Fierro v. Norton

152 F. App'x 725
CourtCourt of Appeals for the Tenth Circuit
DecidedOctober 19, 2005
Docket05-2012
StatusUnpublished

This text of 152 F. App'x 725 (Fierro v. Norton) is published on Counsel Stack Legal Research, covering Court of Appeals for the Tenth Circuit primary law. Counsel Stack provides free access to over 12 million legal documents including statutes, case law, regulations, and constitutions.

Bluebook
Fierro v. Norton, 152 F. App'x 725 (10th Cir. 2005).

Opinion

ORDER AND JUDGMENT *

MONROE G. McKAY, Circuit Judge.

After examining the briefs and appellate record, this panel has determined unanimously that oral argument would not materially assist the determination of this appeal. See Fed. R.App. P. 34(a)(2); 10th Cir. R. 34.1(G). The case is therefore ordered submitted without oral argument.

Plaintiff/appellant L. Joyce Fierro appeals from summary judgment granted in favor of defendant/appellee Secretary of the Department of the Interior on her claim for retaliatory conduct in violation of Title VII of the Civil Rights Act of 1964, 42 U.S.C. § 2000e-16(c). Our jurisdiction arises under 28 U.S.C. § 1291. Because Ms. Fierro failed to show that she suffered an adverse employment action as defined in the Act, we affirm.

I. Standard of review

Our standard of review is well established.

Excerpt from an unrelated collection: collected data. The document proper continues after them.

(** ** Validation helpers *)

Definition CHECK_CUDA (x : Tensor) := TORCH_CHECK (is_cuda x).
Definition CHECK_CPU (x : Tensor) := TORCH_CHECK (negb (is_cuda x)).
Definition CHECK_HALF (x : Tensor) := TORCH_CHECK (ScalarType_eqb (scalar_type x) Half).
Definition CHECK_INT (x : Tensor) := TORCH_CHECK (ScalarType_eqb (scalar_type x) Int).
Definition CHECK_SHORT (x : Tensor) := TORCH_CHECK (ScalarType_eqb (scalar_type x) Short).
Definition CHECK_SCALAR (x : Tensor) := TORCH_CHECK (numel x =? 1).
Definition CHECK_VECTOR (x : Tensor) := TORCH_CHECK (ndimension x =? 1).
Definition CHECK_MATRIX (x : Tensor) := TORCH_CHECK (ndimension x =? 2).
Definition CHECK_3D (x : Tensor) := TORCH_CHECK (ndimension x =? 3).
Definition CHECK_SHAPE (x : Tensor) := TORCH_CHECK (numel x =? 2).

Local Open Scope result_scope.

Definition validate_shape (shape : Tensor) : result unit :=
  CHECK_CPU shape ;;r
  CHECK_SHAPE shape ;;r
  CHECK_INT shape.

Definition validate_transpose (transpose : Tensor) : result unit :=
  CHECK_CPU transpose ;;r
  CHECK_SCALAR transpose ;;r
  CHECK_INT transpose.

Definition validate_sparse (shape data offsets indices : Tensor) : result unit :=
  validate_shape shape ;;r
  CHECK_CUDA data ;;r
  CHECK_3D data ;;r
  CHECK_HALF data ;;r
  CHECK_CUDA offsets ;;r
  CHECK_VECTOR offsets ;;r
  CHECK_INT offsets ;;r
  CHECK_CUDA indices ;;r
  CHECK_VECTOR indices ;;r
  CHECK_SHORT indices ;;r
  (* Blocking must be square. *)
  TORCH_CHECK (size data 1 =? size data 2) ;;r
  TORCH_CHECK (size data 1 =? 128).

Definition is_transposed (x : Tensor) : bool :=
  (stride x 0 =? 1) && (stride x 1 =? size x 0).

Definition validate_dense (x : Tensor) : result unit :=
  CHECK_CUDA x ;;r
  CHECK_MATRIX x ;;r
  CHECK_HALF x ;;r
  TORCH_CHECK (is_contiguous x || is_transposed x).

(** ** Conversion helpers *)

(** [sputnik::block::Matrix]: a dense operand. *)
Record Matrix : Type := mkMatrix {
  m_rows : Z;
  m_cols : Z;
  m_values : nat
}.

(** [sputnik::block::BlockMatrix]: a block-sparse operand.  The three
    transpose fields and the bitmask are null until a dispatcher attaches
    a buffer; an attached buffer is recorded by its contents (the bitmask,
    which is left uninitialised, by its length in bytes). *)
Record BlockMatrix : Type := mkBlockMatrix {
  rows : Z;
  cols : Z;
  block_size : Z;
  nonzeros : Z;
  values : nat;
  offsets : nat;
  indices : nat;
  offsets_t : option (list Z);
  indices_t : option (list Z);
  block_offsets : option (list Z);
  bitmask : option Z
}.

Definition as_matrix (x : Tensor) : result Matrix :=
  validate_dense x ;;r
  let rows := to_int (if is_transposed x then size x 1 else size x 0) in
  let cols := to_int (if is_transposed x then size x 0 else size x 1) in
  Ok (mkMatrix rows cols (storage x)).

(** [m.accessor<int, 1>()[idx]]: the accessor insists on a one-dimensional
    [int] tensor; the read itself is unchecked (zero stands for whatever an
    out-of-range read returns). *)
Definition access_metadata (st : Store) (m : Tensor) (idx : nat) : result Z :=
  TORCH_CHECK (ScalarType_eqb (scalar_type m) Int && (ndimension m =? 1)) ;;r
  Ok (nth idx (st (storage m)) 0).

We review the district court’s grant of summary judgment de novo, applying the same legal standard used by the district court. Summary judgment is appropriate “if the pleadings, depositions, answers to interrogatories, and admissions on file, together with the affidavits, if any, show that there is no genuine issue as to any material fact and that the moving party is entitled to a judgment as a matter of law.” Fed. R.Civ.P. 56(c). When applying this standard, we view the evidence and draw reasonable inferences therefrom in the light most favorable to the nonmoving party.
*727 Although the movant must show the absence of a genuine issue of material fact, he or she need not negate the nonmovant’s claim. Once the movant carries this burden, the nonmovant cannot rest upon his or her pleadings, but must bring forward specific facts showing a genuine issue for trial as to those dispositive matters for which he or she carries the burden of proof. The mere existence of a scintilla of evidence in support of the nonmovant’s position is insufficient to create a dispute of fact that is ‘genuine’; an issue of material fact is genuine only if the nonmovant presents facts such that a reasonable jury could find in favor of the nonmovant.

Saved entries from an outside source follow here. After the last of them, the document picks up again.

(** The backup of the specification's example, from the start request
    to the call after the last record. *)
Lemma backup_restore_drains_witness :
  let c1 := snd (BackupRestoreJob__run (λ _, three_records) no_records ∅ backup_kwargs idle_job) in
  let after n := polls (λ _, three_records) no_records ∅ ∅ n c1 in
  backup_topic (after 2%nat)
  = Some (progress_record (VStr "running", (VStr "b", VStr "files"), VInt 60))
  ∧ iterator (self (after 3%nat)) = Some []
  ∧ iterator (self (after 4%nat)) = None
  ∧ interval (self (after 4%nat)) = None
  ∧ board (env (after 4%nat)) = board (env (after 3%nat)).
Proof.
  intros c1 after.
  destruct (backup_restore_drains (λ _, three_records) no_records ∅ backup_kwargs ∅ idle_job
              (VStr "/tmp/x.tar") (VStr "backup") three_records)
    as (Hpub & Hex & _ & Hit & Hint & Hboard & _);
    [reflexivity | reflexivity | reflexivity | now left | reflexivity |].
  split; [apply (Hpub 1%nat); reflexivity|].
  split; [exact Hex|]. split; [exact Hit|]. split; [exact Hint|exact Hboard].
Defined.

(** The LED job and the backup job of the example in one registry, the
    backup in progress: the poll at second 2 offers "LED"; after its
    dispatch the poll at second 2 offers "BackupRestore". *)
Lemma poll_moves_past_dispatched_job_witness :
  let σ := snd (handle_job 0 "BackupRestore" backup_kwargs
                  (snd (register_job (BackupRestoreJob (λ _, three_records) no_records) 0
                          led_manager))) in
  let σ' := snd (handle_job 2000000 "LED" ∅ σ) in
  get_recurring_job (λ _, 2000000) σ = (Returned (Some "LED"), σ)
  ∧ get_recurring_job (λ _, 2000000) σ' = (Returned (Some "BackupRestore"), σ').
Proof.
  intros σ σ'.
  assert (reachable σ) as Hreach
    by (apply reach_handle, reach_register, led_manager_reachable).
  assert (get_recurring_job (λ _, 2000000) σ = (Returned (Some "LED"), σ)) as Hpoll.
  { rewrite get_recurring_job_eval by (now apply reachable_one_job_per_name).
    reflexivity. }
  split; [exact Hpoll|].
  destruct (poll_moves_past_dispatched_job 2000000 "LED" ∅ σ (new_job LEDJob 0)
              Hreach eq_refl Hpoll LEDJob_keeps_last_run)
    as (i & r & _ & Hnext & Hr & _).
  - intros n Hn. discriminate Hn.
  - fold σ' in Hnext. rewrite Hnext. f_equal. f_equal.
    rewrite get_recurring_job_eval in Hnext
      by (apply reachable_one_job_per_name, reach_handle, Hreach).
    injection Hnext as <-. reflexivity.
Defined.

(** The LED job, dispatched once; then an unknown name and "LED" again
    are dispatched, and the poll comes a day later. *)
Lemma one_shot_job_is_not_offered_again_witness :
  let σ' := snd (handle_jobs [(3000000, "Nope", ∅); (4000000, "LED", ∅)]
                   (snd (handle_job 2000000 "LED" ∅ led_manager))) in
  ∃ r, get_recurring_job (λ _, 86400000000) σ' = (Returned r, σ') ∧ r ≠ Some "LED".
Proof.
  apply (one_shot_job_is_not_offered_again 2000000 "LED" ∅ led_manager (new_job LEDJob 0)).
  - exact led_manager_reachable.
  - reflexivity.
  - exact LEDJob_one_shot.
Defined.

(** * The other jobs *)

(** ** [str.strip] *)

Lemma py_lstrip_spec (s : string) :
  ∃ lead, s = lead +:+ py_lstrip s
          ∧ all_space lead = true
          ∧ starts_without_space (py_lstrip s).
Proof.
  induction s as [|a s (lead & Heq & Hlead & Hstart)].
  - exists "". repeat split.
  - cbn [py_lstrip]. destruct (is_space a) eqn:Ha.
    + exists (String a lead). split; [|split; [|exact Hstart]].
      * change (String a s = String a (lead +:+ py_lstrip s)). now rewrite <- Heq.
      * cbn [all_space]. now rewrite Ha, Hlead.
    + exists "". split; [reflexivity|]. split; [reflexivity|exact Ha].
Qed.

Lemma py_rstrip_spec (s : string) :
  ∃ trail, s = py_rstrip s +:+ trail
           ∧ all_space trail = true
           ∧ ends_without_space (py_rstrip s).
Proof.
  induction s as [|a s (trail & Heq & Htrail & Hend)].
  - exists "". repeat split. now left.
  - cbn [py_rstrip]. destruct (py_rstrip s) as [|b r] eqn:Hr.
    + change (s = trail) in Heq. subst trail. destruct (is_space a) eqn:Ha.
      * exists (String a s). split; [reflexivity|]. split; [|now left].
        cbn [all_space]. now rewrite Ha, Htrail.
      * exists s. split; [reflexivity|]. split; [assumption|].
        right. now exists "", a.
    + exists trail. split; [|split; [assumption|]].
      * change (String a s = String a (String b r +:+ trail)). now rewrite <- Heq.
      * right. destruct Hend as [?|(pre & a0 & Hpre & Ha0)]; [discriminate|].
        exists (String a pre), a0. split; [|assumption].
        change (String a (String b r) = String a (pre +:+ String a0 "")).
        now rewrite Hpre.
Qed.

Lemma py_rstrip_start (s : string) :
  starts_without_space s → starts_without_space (py_rstrip s).
Proof.
  destruct s as [|a s]; [auto|]. cbn [py_rstrip starts_without_space]. intros Ha.
  destruct (py_rstrip s); [now rewrite Ha|exact Ha].
Qed.

(** [strip] takes the white space off both ends and nothing else. *)
Lemma py_strip_spec (s : string) :
  ∃ lead trail,
    s = lead +:+ py_strip s +:+ trail
    ∧ all_space lead = true
    ∧ all_space trail = true
    ∧ starts_without_space (py_strip s)
    ∧ ends_without_space (py_strip s).
Proof.
  destruct (py_lstrip_spec s) as (lead & Hl & Hlead & Hstart).
  destruct (py_rstrip_spec (py_lstrip s)) as (trail & Hr & Htrail & Hend).
  exists lead, trail. unfold py_strip.
  split; [now rewrite <- Hr|]. split; [assumption|]. split; [assumption|].
  split; [now apply py_rstrip_start|assumption].
Qed.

Simms v. Okla. ex rel. Dep’t of Mental Health & Substance Abuse Servs., 165 F.3d 1321, 1326 (10th Cir.1999) (quotation marks, citations, and brackets omitted). “For purposes of summary judgment, ‘facts’ must be established by evidence which would be admissible at trial.” BancOklahoma Mortgage Corp. v. Capital Title Co., 194 F.3d 1089, 1101 (10th Cir.1999). “Like other evidentiary rulings, we review a district court’s decision to exclude evidence at the summary judgment stage for abuse of discretion.” Sports Racing Servs., Inc. v. Sports Car Club of Am., Inc., 131 F.3d 874, 894 (10th Cir.1997); see also Lujan v. Nat’l Wildlife Fed’n, 497 U.S. 871, 894-98, 110 S.Ct. 3177, 111 L.Ed.2d 695 (1990) (concluding that district court did not abuse its discretion in declining to admit affidavits on summary judgment); cf. Durflinger v. Artiles, 727 F.2d 888, 890 (10th Cir.1984) (noting that decisions regarding the competence of witnesses are within the broad discretion of the trial court and, therefore, are reviewed for abuse of discretion).

II. Undisputed facts

In 1997 Ms. Fierro began working as the program coordinator for international programs and grants for the Bureau of Land Management (BLM) in New Mexico. The job was classified as a GS-12 under the general schedule pay scale for federal government employees. Between 1999 and 2001, Ms. Fierro sought an upgrade in her classification to GS-13, asserting that she “was being asked ... to add additional grants work to her position.” Aplt.App. at 104. She stated that her job, as performed, consisted 75% of international programs activity and 25% grant work. It is undisputed that, during this time period, Ms. Fierro’s supervisors, including the State Director, told her to place more emphasis on grant activities. In the spring of 2001, Carsten Goff (Ms. Fierro’s direct supervisor) asked Ms. Fierro to “redraft her position description to reflect a greater emphasis on grants” and to show a 50/50 split between the two activities. ApltApp. at 3. In April 2001, Mr. Goff told Ms. Fierro “to plan on de-emphasizing the international program by 65% by the end of the fiscal year.” Id. Instead of following Mr. Goffs re-draft directive, Ms. Fierro complained to the State Director, who allegedly told her in August 2001 that she could rewrite her position description in her reclassification request the way she thought it should be rather than the way Mr. Goff had directed her to write it. In September 2001, Ms. Fierro drafted a position description that reflected 75% international-program work and 25% grant work and again requested a reclassification.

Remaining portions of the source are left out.